Vision&Reality
     of Hypertext and Graphical User Interfaces

3.2.3 Interactivity

in Vision and Reality of Hypertext and Graphical User Interfaces

Personal computer systems ought to participate in an interactive dialog with the user. Reflecting on the real sense of interactivity reveals a disenchanting situation of human-computer interaction. Steward Brand has conducted an interview with Andrew B. Lippman for his book The Media Lab: Inventing the Future at M.I.T. [Brand 87].* * The Media Lab has succeeded the Architecture Machine Group in 1985. It is also led by Nicholas Negroponte.

Lippman defines interactivity as «mutual and simultaneous activity on the part of both participants, usually working toward some goal» [Ibid., p. 46]. Supplementary he nominates five related corollaries.
Interruptibility is required in contrast to a just alternating behavior. Each participant is allowed to interrupt at any time. That does not mean that the active part turns immediately, but the interrupt should at least be acknowledged in a reasonable short period thereafter. Many so-called interactive computer systems miss the point of interruptibility. They offer simply an alternating flow of control.
After interrupting and acknowledging the interrupt it is a matter of granularity when the focus of activity can change to the other participant. For human conversation it is most likely a couple of words or a phrase. A sentence is polite but not common. A paragraph is too long for an interactive conversation. Then the conversation mutates to a lecture. An interactive computer system should aim for smaller grain. Response times have come down from days when computers were operated in batch mode to fractions of seconds for PCs. But slow access to external resources or time consuming calculations make it necessary to think about granularity today.
Graceful degradation is Lippman’s third corollary. It means the ability to handle requests that cannot be answered for the moment. They can and should be suspended without bringing the conversation to halt.
The border between limited look-ahead and non-determination is blurred. A conversation is interactive if it is open to unexpected events. In case of interacting with computers this calls for flexibility. The computer system should not be rigid and force its terms of operation on the user.
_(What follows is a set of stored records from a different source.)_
Lemma reads_ret {A} (a : A) : reads (mret a) [] a.
Proof. intros rest b Hb Hc. exists b. done. Qed.
Lemma gives_fail {A} rest w : gives rest (p_fail : parse A) w None.
Proof. by intros b _ _. Qed.
Lemma reads_bind {A B} (m : parse A) (f : A → parse B) w1 w2 a r rest :
  reads_to (w2 ++ rest) m w1 a → gives rest (f a) w2 r → gives rest (m ≫= f) (w1 ++ w2) r.
Proof.
  intros Hm Hf b Hb Hc. rewrite <- app_assoc in Hc. destruct (Hm b Hb Hc) as (b1 & E1 & Hb1 & Hc1). specialize (Hf b1 Hb1 Hc1).
  unfold mbind, parse_bind. rewrite E1. destruct r; [destruct Hf as (b2 & E2 & ?); exists b2|]; done.
Qed.
Lemma refuses_bind {A B} (m : parse A) (f : A → parse B) w rest : gives rest m w None → gives rest (m ≫= f) w None.
Proof. intros Hm b Hb Hc. specialize (Hm b Hb Hc). unfold mbind, parse_bind. by rewrite Hm. Qed.
(** A step that takes nothing, and one that takes everything. *)
Lemma reads_bind0 {A B} (m : parse A) (f : A → parse B) w a r rest :
  reads_to (w ++ rest) m [] a → gives rest (f a) w r → gives rest (m ≫= f) w r.
Proof. apply (reads_bind m f [] w a r rest). Qed.
Lemma reads_last {A B} (m : parse A) (f : A → parse B) w a r rest :
  reads_to rest m w a → gives rest (f a) [] r → gives rest (m ≫= f) w r.
Proof. intros Hm Hf. rewrite <- (app_nil_r w). by apply reads_bind with a. Qed.
Lemma reads_skip {A} (m : parse A) w r w' rest : w' = w → gives rest m w r → gives rest m w' r.
Proof. by intros ->. Qed.
Lemma reads_lift {A} (m : outcome A) a : m = Ok a → reads (p_lift m) [] a.
Proof. intros E rest b Hb Hc. exists b. unfold p_lift. rewrite E. done. Qed.
Lemma reads_when {A} c (m : parse A) w a d :
  (c = true → reads m w a) → (c = false → w = [] ∧ a = d) → reads (p_when c m d) w a.
Proof. destruct c; cbn [p_when]; [auto|]. intros _ Hd. destruct Hd as [-> ->]; [done|]. apply reads_ret. Qed.
Lemma reads_left rest : reads_to rest p_left [] (Z.of_nat (length rest)).
Proof. intros b Hb Hc. exists b. unfold p_left. by rewrite (buffer_len_contents _ Hb), Hc. Qed.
Interactivity is often claimed as a property for computer systems. Given Lippman’s understanding of interactivity, those systems should be considered at most as dialogical systems. The active role changes from the user, who is formulating a command, to the computer for executing it, back to the user for the next command, and so forth. An interactive conversation of this kind falls apart, if the response time becomes too long. The user starts to enter a command during a phase when the computer is not ready to accept it. The provision of graceful degradation is applicable in situations where the computer cannot calculate an appropriate result for the given command. Many of the error and alert messages provided by current systems leave the user at a dead end – unsure of how to proceed. They do not offer any explanation or help to achieve the desired result.
Real interactive systems have to be more flexible and less rigid with respect to user interaction.